SACRAMENTO, Calif. (CN) — Seeking to align California with most of the country, a key lawmaker on Monday unveiled legislation that would scrap the state’s attendance-based education funding system for one centered on enrollment.
On the first day of the 2022 legislative year, state Senator Anthony Portantino proposed a major reframing of how the nation’s most populous state funds its over 1,000 K-12 school districts. The Los Angeles Democrat who chairs the state Senate Appropriations Committee says the decades-old attendance formula disproportionately impacts districts beset by high truancy rates.
Pointing to the state’s rosy finances, Portantino wants to create a multibillion-dollar supplemental pool that will help districts in places like Los Angeles and the Central Valley that struggle with poor attendance hire more teachers and offer better curriculum.
“With a $31 billion projected surplus, this is the time to look at structural reform in how we fund education,” Portantino said during a virtual press conference. “This is the time for K-12 to be front and center in the budget conversation going forward.”
For over five decades, California has tied education dollars directly to average daily attendance — one of only six states that does not consider total student enrollment. Critics say the attendance formula leads to unfair levels of financial support and does little to prevent absenteeism as originally intended.
Portantino hopes to strike while the state’s coffers are full and implement the funding change before the 2022-2023 budget is finalized in June.
“California has long been a leader but here we are with Idaho, Kentucky, Mississippi, Missouri and Texas,” Portantino said.
While California schools received record-levels of funding in the current budget and figure to see another boost in the next spending bill, Portantino says the money hasn’t necessarily been spread equally. By shifting to an enrollment scheme by the 2023-2024 school year, he claims Senate Bill 830 could create up to $3 billion in new K-12 funding.

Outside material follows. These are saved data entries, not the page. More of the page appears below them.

Lemma fresh_disk : StoreFacts.fresh disk0.
Proof.
  split; [reflexivity| |reflexivity]. split; [reflexivity|by intros ? ?%elem_of_nil| |]; intros ?;
    change (block_files disk0) with (∅ : entries_of_directory); rewrite lookup_empty; by intros ? [].
Qed.

End DurableSample.

Section witnesses.
Import NodeRounds DurableSample.

Lemma acknowledged_rounds_survive_crashes_witness :
  let '(acknowledged, m) := lifetime RatingSample.state processes (boot disk0) in
  ∃ log s, committed [round; round] RatingSample.state log s ∧ acknowledged `sublist_of` log ∧
    restarts RatingSample.state m s (blocks log) None.
Proof.
  destruct (lifetime RatingSample.state processes (boot disk0)) as [acknowledged m] eqn:E.
  apply (acknowledged_rounds_survive_crashes RatingSample.state None processes disk0 RatingSample.state []
    acknowledged m).
  - exact state_typed.
  - vm_compute. reflexivity.
  - apply sample_typed. change (mjoin (run_requests <$> processes)) with [round; round]. generalize round.
    intros x y [->|[->|[]%elem_of_nil]%elem_of_cons]%elem_of_cons; by left.
  - exact (holds_fresh RatingSample.state disk0 fresh_disk).
  - exact sample_history_kept.
  - exact E.
Defined.

(** The same machine, with other failures ahead. *)
Definition rearmed (m : machine) (budget : option nat) (torn : nat) : machine :=
  mkMachine (files m) (synced m) budget torn.
Lemma settled_rearmed m budget torn s bs act :
  StoreFacts.settled m s bs act → StoreFacts.settled (rearmed m budget torn) s bs act.
Proof. intros [[] Ht Hc]. split; [split; done|done|done]. Qed.

Lemma commits_are_atomic_and_fail_closed_witness :
  ∃ m, StoreFacts.settled m RatingSample.state [] None ∧
    let '(r, self, m') := apply (Durable.mk (AppendFacts.owner []) RatingSample.state None false) round m in
    is_ok r = false ∧ Durable.state self = Err Durable.RecoveryRequired ∧
    (restarts RatingSample.state (after (PowerLost (λ _, true)) m') RatingSample.state [] None ∨
     restarts RatingSample.state (after (PowerLost (λ _, true)) m') staged.1
       [RoundTransition.applied_block staged.2] None).
Proof.
  destruct (Durable.open RatingSample.state (start (boot disk0) None 0)) as [r m] eqn:Eo.
  pose proof (open_holds RatingSample.state None disk0 None 0 RatingSample.state [] r m
    state_typed (holds_fresh RatingSample.state disk0 fresh_disk) Eo) as (_ & Hok & Hfree).
  destruct (Hfree eq_refl ltac:(vm_compute; reflexivity)) as [Hr _]. destruct (Hok Hr) as [_ Hset].
  apply (settled_rearmed _ (Some 7) 3) in Hset. exists (rearmed m (Some 7) 3). split; [exact Hset|].
  pose proof (commits_are_atomic_and_fail_closed RatingSample.state None (rearmed m (Some 7) 3)
    RatingSample.state [] round (PowerLost (λ _, true)) state_typed ltac:(vm_compute; reflexivity) Hset) as H.
  cbv zeta in H. rewrite staged_Ok in H.
  assert (is_ok (apply (Durable.mk (AppendFacts.owner []) RatingSample.state None false) round
    (rearmed m (Some 7) 3)).1.1 = false) as Hfail.
  { replace m with (Durable.open RatingSample.state (start (boot disk0) None 0)).2 by (by rewrite Eo).
    vm_compute. reflexivity. }
  revert H Hfail. generalize staged_typed. destruct staged as [st ap]. intros Hst H.
  destruct (apply _ round _) as [[out self] m']. cbn [fst]. intros Hfail.
  destruct H as [[(-> & _)|H] _]; [|discriminate Hfail|exact H]. intros ? [= <-]. exact Hst.
Defined.

End witnesses.
Lemma height_same i j : same_consensus_identity i j → height i = height j.
Proof.
  intros E%same_consensus_identity_alt. by rewrite <-height_consensus, E, height_consensus.
Qed.
Lemma lo_acyclic bl : lace_ok bl → acyclic bl.
Proof.
  intros [_ Hd _ _]. apply (acyclic_from_rank _ height).
  intros a x (c & p & Hc & Hp & (_ & Hs & _)%resolve_Some & _).
  rewrite (height_same x p) by done. by apply (Hd a c).
Qed.
Lemma lo_well_formed bl :
  lace_ok bl → Blocklace.has_trusted_boundaries bl = false → well_formed bl.
Proof.
  intros Hok Hb. split; [|apply Hok|by apply lo_acyclic]. intros a c p Hc _ Hp.
  destruct (Blocklace.resolve_identity bl p) eqn:E; [done|].
  destruct (lo_boundary _ Hok a c p Hc Hp E) as (X & HX & _).
  unfold Blocklace.has_trusted_boundaries in Hb. apply bool_decide_eq_false in Hb.
  apply dec_stable in Hb. by rewrite Hb in HX.
Qed.
Lemma new_lace_ok address : lace_ok (Blocklace.new address).
Proof.
  split; [|done|done|done]. intros a x [c Hc]%elem_of_lace_dom. done.
Qed.

Lemma commit_fresh bl b :
  (∀ k, k ∈ Blocklace.dom bl → ¬ same_consensus_identity k (identity b)) →
  ∃ bl', committed bl b bl'.
Proof.
  intros Hf. unfold committed, Blocklace.commit_validated.
  assert (Blocklace.conflicting_identity_variant bl (identity b) = None) as ->
    by (apply conflicting_None; by right).
  eexists. split; [|reflexivity]. intros Hd. by apply (Hf _ Hd).
Qed.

Proponents say the supplemental funding will help administrators plan for the school year, noting districts create budgets based on individual enrollment and not previous attendance levels. For example, a school district with 90% daily attendance in the previous year must still prep for the possibility of increased or even full-attendance rates in the next.
California currently sets individual districts’ standard funding on enrollment minus the daily average of absent students. To contend with increased truancy rates and sputtering enrollment during the pandemic, California the last two years has based funding on pre-Covid-19 data.
According to state data, over 755,000 K-12 students were chronically absent during the 2018-2019 school year. The state classifies students as chronically absent if they miss over 10% of instructional days during the enrollment period.
Enrollment fell overall statewide including at LA Unified School District, which has lost over 27,000 students since the 2020-2021 school year. District administrators say SB 830 will provide new funding and enable the state’s largest K-12 district to better confront truancy.
Kelly Gonez, president of the LAUSD board of education, says just getting to school can be hard for many students due to pandemic-related trauma and financial stress.
“Senator Portantino’s proposed legislation would provide a more equitable funding mechanism so that school districts like mine can really address the root causes of chronic absenteeism,” Gonez said. “By addressing those root causes we will see more students in the classroom everyday learning.”
Under SB 830, districts eligible for the supplemental funding would be required to spend at least half of the new money on truancy prevention programs. In addition, Portantino says no district would receive less funding per student than it currently gets.
The California School Employees Association is sponsoring the proposal, saying it will help districts track down absent students and subsequently improve attendance. Association president Matthew Dishman called the potential shift to an enrollment formula well overdue.
“The truth is attendance-based funding punishes students in schools that most need the state’s financial support,” Dishman said.